A 0-simple lattice which is not a 0,1-simple lattice.

Question

A 0,1-simple lattice is a non-trivial bounded lattice $L$ such that non-constant homomorphisms of $L$ preserve the identity of its top and bottom elements. I got this definition from Wikipedia. I also have made up my own definition of a 0-simple lattice. I define a 0-simple lattice to be a non-trivial bounded lattice $L$ such that non-constant homomorphism of $L$ preserve the identity of its bottom element. In other words, it only satisfies half of the definition of a 0,1-simple lattice. Is there an example of a 0-simple lattice which is not a 0,1-simple lattice?

Answer 1

Here is a construction of one. Start with the simple lattice $M_3$. It has least element $0$, largest element $1$, and three incomparable middle elements $a, b, c$. Now add three new elements $a', c', 1'$ just above $a, c, 1$. That is: $1'$ will be a new top element, $a'$ is a new element above $a$ but not above $1$, $c'$ is a new element above $c$ but not above $1$. I will add a sketch.

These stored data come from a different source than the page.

(** C10. The confidence the balanced detector returns never exceeds 0.75:
    [_apply_realistic_thresholds] ends with the cap [min(..., 0.75)]. *)
Theorem C10_balanced_confidence_cap (content file_extension : string) :
  exists r, Balanced.analyze_content Balanced.init content file_extension
            = Py.Ok r
            /\ confidence_score r <= 0.75.
Proof.
  destruct (balanced_analyze_shape Balanced.init content file_extension)
    as [c [_ [_ [r [Hr [E0 | [_ [_ [_ [Hc _]]]]]]]]]];
    exists r; (split; [exact Hr |]).
  - subst r. simpl. lra.
  - rewrite Hc. apply balanced_thresholds_range.
Qed.

(** ** The noise floor *)

Lemma balanced_post_floor_zero p : p < 0.05 -> Balanced.post_floor p = 0.
Proof.
  intros H. unfold Balanced.post_floor.
  apply Qltb_true in H. rewrite H. reflexivity.
Qed.

Lemma realistic_floor_zero p : p < 0.02 -> Realistic.floor_step p = 0.
Proof.
  intros H. unfold Realistic.floor_step.
  apply Qltb_true in H. rewrite H. reflexivity.
Qed.

Lemma balanced_noise_floor content ext p :
  Inside.balanced_pre_floor Balanced.init content = Py.Ok p ->
  p < 0.05 ->
  exists r, Balanced.analyze_content Balanced.init content ext = Py.Ok r
            /\ confidence_score r = 0.
Proof.
  intros Hp Hlt.
  destruct (balanced_analyze_shape Balanced.init content ext)
    as [c [Hc [_ [r [Hr [E0 | [_ [_ [_ [Hf _]]]]]]]]]];
    exists r; (split; [exact Hr |]).
  - subst r. reflexivity.
  - unfold Inside.balanced_pre_floor in Hp. rewrite Hc in Hp.
    cbn [Py.bind] in Hp. injection Hp as <-.
    rewrite Hf. unfold Balanced._apply_realistic_thresholds.
    apply balanced_post_floor_zero. exact Hlt.
Qed.

Lemma realistic_noise_floor content ext p :
  Inside.realistic_pre_floor Realistic.init content = Py.Ok p ->
  p < 0.02 ->
  exists r, Realistic.analyze_content Realistic.init content ext = Py.Ok r
            /\ confidence_score r = 0.
Proof.
  intros Hp Hlt.
  destruct (realistic_analyze_shape content ext)
    as [e [c [Hraw [Hc [r [Hr [E0 | [_ [_ [Hf _]]]]]]]]]];
    exists r; (split; [exact Hr |]).
  - subst r. reflexivity.
  - unfold Inside.realistic_pre_floor in Hp. rewrite Hraw in Hp.
    cbn [Py.bind] in Hp. injection Hp as <-.
    rewrite Hf. unfold Realistic._apply_realistic_thresholds.
    destruct Hc as [[G [He Hc]] | [G Hc]]; rewrite G in *.
    + exfalso. revert Hlt. qcases; lra.
    + apply realistic_floor_zero. exact Hlt.
Qed.

(** C2. Whenever the calibrated confidence before the floor is below the
    noise floor of the variant (0.05 balanced, 0.02 realistic), the
    confidence [analyze_content] returns is exactly 0. *)
Theorem C2_noise_floor_zeroes (content file_extension : string) :
  (forall p,
     Inside.balanced_pre_floor Balanced.init content = Py.Ok p -> p < 0.05 ->
     exists r, Balanced.analyze_content Balanced.init content file_extension
               = Py.Ok r /\ confidence_score r = 0)
  /\ (forall p,
        Inside.realistic_pre_floor Realistic.init content = Py.Ok p ->
        p < 0.02 ->
        exists r, Realistic.analyze_content Realistic.init content
                    file_extension = Py.Ok r /\ confidence_score r = 0).
Proof.
  split; intros p Hp Hlt.
  - exact (balanced_noise_floor content file_extension p Hp Hlt).
  - exact (realistic_noise_floor content file_extension p Hp Hlt).
Qed.

(** The one-line text [x] is below both floors. *)
Lemma C2_noise_floor_witness :
  (exists r, Balanced.analyze_content Balanced.init "x" ".py" = Py.Ok r
             /\ confidence_score r = 0)
  /\ (exists r, Realistic.analyze_content Realistic.init "x" ".py" = Py.Ok r
                /\ confidence_score r = 0).
Proof.
  destruct (C2_noise_floor_zeroes "x" ".py") as [Hb Hr].
  split.
  - eapply Hb; [vm_compute; reflexivity | reflexivity].
  - eapply Hr; [vm_compute; reflexivity | reflexivity].
Defined.

(** ** The estimated line count *)

Lemma int_floor x : 0 <= x -> Py.int x = Qfloor x.
Proof.
  intros H. destruct x as [p q]. unfold Py.int, Qle in *; simpl in *.
  apply Z.quot_div_nonneg; lia.
Qed.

The only congruences of the lattice I sketched are the equality relation $\Delta$, the universal relation $\nabla$, and the congruence $\theta$ whose associated partition is $\{\{0\},\{a,a'\},\{b\},\{c,c'\},\{1,1'\}\}$. To see that this lattice is $0$-simple, one must show that any proper congruence relates no non-$0$ element to $0$. (Neither $\Delta$ nor $\theta$ does this.) To see that it is not $1'$-simple, one should exhibit a proper congruence that relates some non-$1'$ element to $1'$. (Use $\theta$.)